*Instructions for the task*.
All that should come back is the lines of the data below from the one containing "eapply only_in_temp_trans; [exact" to the one containing "intros Hw self fs. unfold call.", inclusive, exactly as they stand.

*Extracted records*.
Lemma only_in_temp_trans t fs1 fs2 fs3 :
  only_in_temp t fs1 fs2 → only_in_temp t fs2 fs3 → only_in_temp t fs1 fs3.
Proof.
  intros [Hd1 Ht1] [Hd2 Ht2]. split; [congruence |].
  intros t' Hne. by rewrite Ht2, Ht1.
Qed.

(** The contract of the writer and of the three sets: written through a
    writer bound to an entry of a temporary file system, they change
    nothing outside that temporary file system, whether they return or
    raise. *)
Hypothesis writer_do_confined : ∀ w c fs t name,
  writer_target w = InTemp t name → only_in_temp t fs (writer_do w c fs).2.
Hypothesis layers_write_confined : ∀ ls w saveAs fs t name,
  writer_target w = InTemp t name →
  only_in_temp t fs (layers_write ls w saveAs fs).2.
Hypothesis data_write_confined : ∀ d w saveAs fs t name,
  writer_target w = InTemp t name →
  only_in_temp t fs (data_write d w saveAs fs).2.
Hypothesis images_write_confined : ∀ im w saveAs fs t name,
  writer_target w = InTemp t name →
  only_in_temp t fs (images_write im w saveAs fs).2.

Lemma and_then_confined t (a b : font → FS → result unit * font * FS) :
  (∀ self fs, only_in_temp t fs (a self fs).2) →
  (∀ self fs, only_in_temp t fs (b self fs).2) →
  ∀ self fs, only_in_temp t fs (and_then a b self fs).2.
Proof.
  intros Ha Hb self fs. unfold and_then. specialize (Ha self fs).
  destruct (a self fs) as [[[[]|e] self1] fs1]; simpl in *; [| done].
  eapply only_in_temp_trans; [exact Ha | apply Hb].
Qed.

Lemma call_confined w c t name :
  writer_target w = InTemp t name →
  ∀ (self : font) fs, only_in_temp t fs (call writer_do w c self fs).2.
Proof.
  intros Hw self fs. unfold call.
  pose proof (writer_do_confined w (c self) fs _ _ Hw).
  by destruct (writer_do w (c self) fs).
Qed.

Lemma write_confined w saveAs (self : font) fs t name :
  writer_target w = InTemp t name →
  only_in_temp t fs (write w saveAs self fs).2.
Proof.
  intros Hw. unfold font.write.
  set (sa := match saveAs with Some b => b | None => _ end). clearbody sa.
  revert self fs.
  repeat (apply and_then_confined; [by eapply call_confined |]).
  apply and_then_confined.
  { intros self fs. unfold check_default_layer.
    destruct (_ && _); apply only_in_temp_refl. }
  repeat (apply and_then_confined; [by eapply call_confined |]).
  apply and_then_confined.
  { intros self fs. unfold write_layers.
    pose proof (layers_write_confined (layers self) w sa fs _ _ Hw).
    by destruct (layers_write _ _ _ _) as [[? ?] ?]. }
  apply and_then_confined.
  { intros self fs. unfold write_data.
    pose proof (data_write_confined (data self) w sa fs _ _ Hw).
    by destruct (data_write _ _ _ _) as [[? ?] ?]. }
  intros self fs. unfold write_images.
  pose proof (images_write_confined (images self) w sa fs _ _ Hw).
  by destruct (images_write _ _ _ _) as [[? ?] ?].
Qed.

Lemma try_body_confined w st validate saveAs (self : font) fs t name :
  writer_target w = InTemp t name →
  only_in_temp t fs (try_body w st validate saveAs self fs).2.
Proof.
  intros Hw. unfold font.try_body.
  pose proof (writer_do_confined w (WInit st validate) fs _ _ Hw) as H1.
  destruct (writer_do w (WInit st validate) fs) as [[[]|e] fs1]; simpl in *; [| done].
  pose proof (write_confined w (Some saveAs) self fs1 _ _ Hw) as H2.
  destruct (write w (Some saveAs) self fs1) as [[res self2] fs2]; simpl in *.
  pose proof (writer_do_confined w WExit fs2 _ _ Hw) as H3.
  destruct (writer_do w WExit fs2) as [[[]|e] fs3]; simpl in *.
  - destruct res as [[]|e]; simpl.
    + pose proof (writer_do_confined w SetModificationTime fs3 _ _ Hw) as H4.
      destruct (writer_do w SetModificationTime fs3) as [res4 fs4]; simpl in *.
      eauto using only_in_temp_trans.
    + eauto using only_in_temp_trans.
  - eauto using only_in_temp_trans.
Qed.

Lemma tmp_close_restores t fs fs1 :
  temps fs !! t = None →
  only_in_temp t (mkFS (disk fs) (<[t:=∅]> (temps fs))) fs1 →
  tmp_close t fs1 = fs.
Proof.
  intros Hfresh [Hd Ht]. unfold tmp_close. destruct fs as [d ts]. simpl in *.
  f_equal; [done |]. apply map_eq. intros t'.
  destruct (decide (t' = t)) as [->|Hne].
  - by rewrite lookup_delete_eq.
  - by rewrite lookup_delete_ne, Ht, lookup_insert_ne.
Qed.

Lemma shutil_move_temps t name dst fs :
  delete t (temps (shutil_move os_fault t name dst fs).2) = delete t (temps fs).
Proof.
  unfold shutil_move. destruct (os_fault (Move t name dst) fs); [done |].
  destruct (temps fs !! t ≫= _); [| done]. simpl.
  apply map_eq. intros t'. destruct (decide (t' = t)) as [->|Hne].
  - by rewrite !lookup_delete_eq.
  - by rewrite !lookup_delete_ne, lookup_alter_ne.
Qed.

Lemma replace_destination_temps t name dst fs :
  delete t (temps (replace_destination os_fault t name dst fs).2)
  = delete t (temps fs).
Proof.
  unfold replace_destination, os_delete.
  destruct (isdir dst fs); [| destruct (isfile dst fs)].
  - destruct (os_fault (Rmtree dst) fs); [done |]. by rewrite shutil_move_temps.
  - destruct (os_fault (Remove dst) fs); [done |]. by rewrite shutil_move_temps.
  - by rewrite shutil_move_temps.
Qed.

Lemma and_then_path (a b : font → FS → result unit * font * FS) :
  (∀ self fs, _path (a self fs).1.2 = _path self) →
  (∀ self fs, _path (b self fs).1.2 = _path self) →
  ∀ self fs, _path (and_then a b self fs).1.2 = _path self.
Proof.
  intros Ha Hb self fs. unfold and_then. specialize (Ha self fs).
  destruct (a self fs) as [[[[]|e] self1] fs1]; simpl in *; [| done].
  by rewrite Hb.
Qed.

Lemma write_path w saveAs (self : font) fs :
  _path (write w saveAs self fs).1.2 = _path self.
Proof.
  unfold font.write.
  set (sa := match saveAs with Some b => b | None => _ end). clearbody sa.
  revert self fs.
  assert (∀ c (self : font) fs, _path (call writer_do w c self fs).1.2 = _path self)
    as Hcall.
  { intros c self fs. unfold call. by destruct (writer_do w (c self) fs). }
  apply and_then_path.
  { intros self fs. unfold check_default_layer. by destruct (_ && _). }
  repeat (apply and_then_path; [by apply Hcall |]).
  apply and_then_path.
  { intros self fs. unfold write_layers.
    by destruct (layers_write _ _ _ _) as [[? ?] ?]. }
  apply and_then_path.
  { intros self fs. unfold write_data.
    by destruct (data_write _ _ _ _) as [[? ?] ?]. }
  intros self fs. unfold write_images.
  by destruct (images_write _ _ _ _) as [[? ?] ?].
Qed.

*Expected output*.
  eapply only_in_temp_trans; [exact Ha | apply Hb].
Qed.

Lemma call_confined w c t name :
  writer_target w = InTemp t name →
  ∀ (self : font) fs, only_in_temp t fs (call writer_do w c self fs).2.
Proof.
  intros Hw self fs. unfold call.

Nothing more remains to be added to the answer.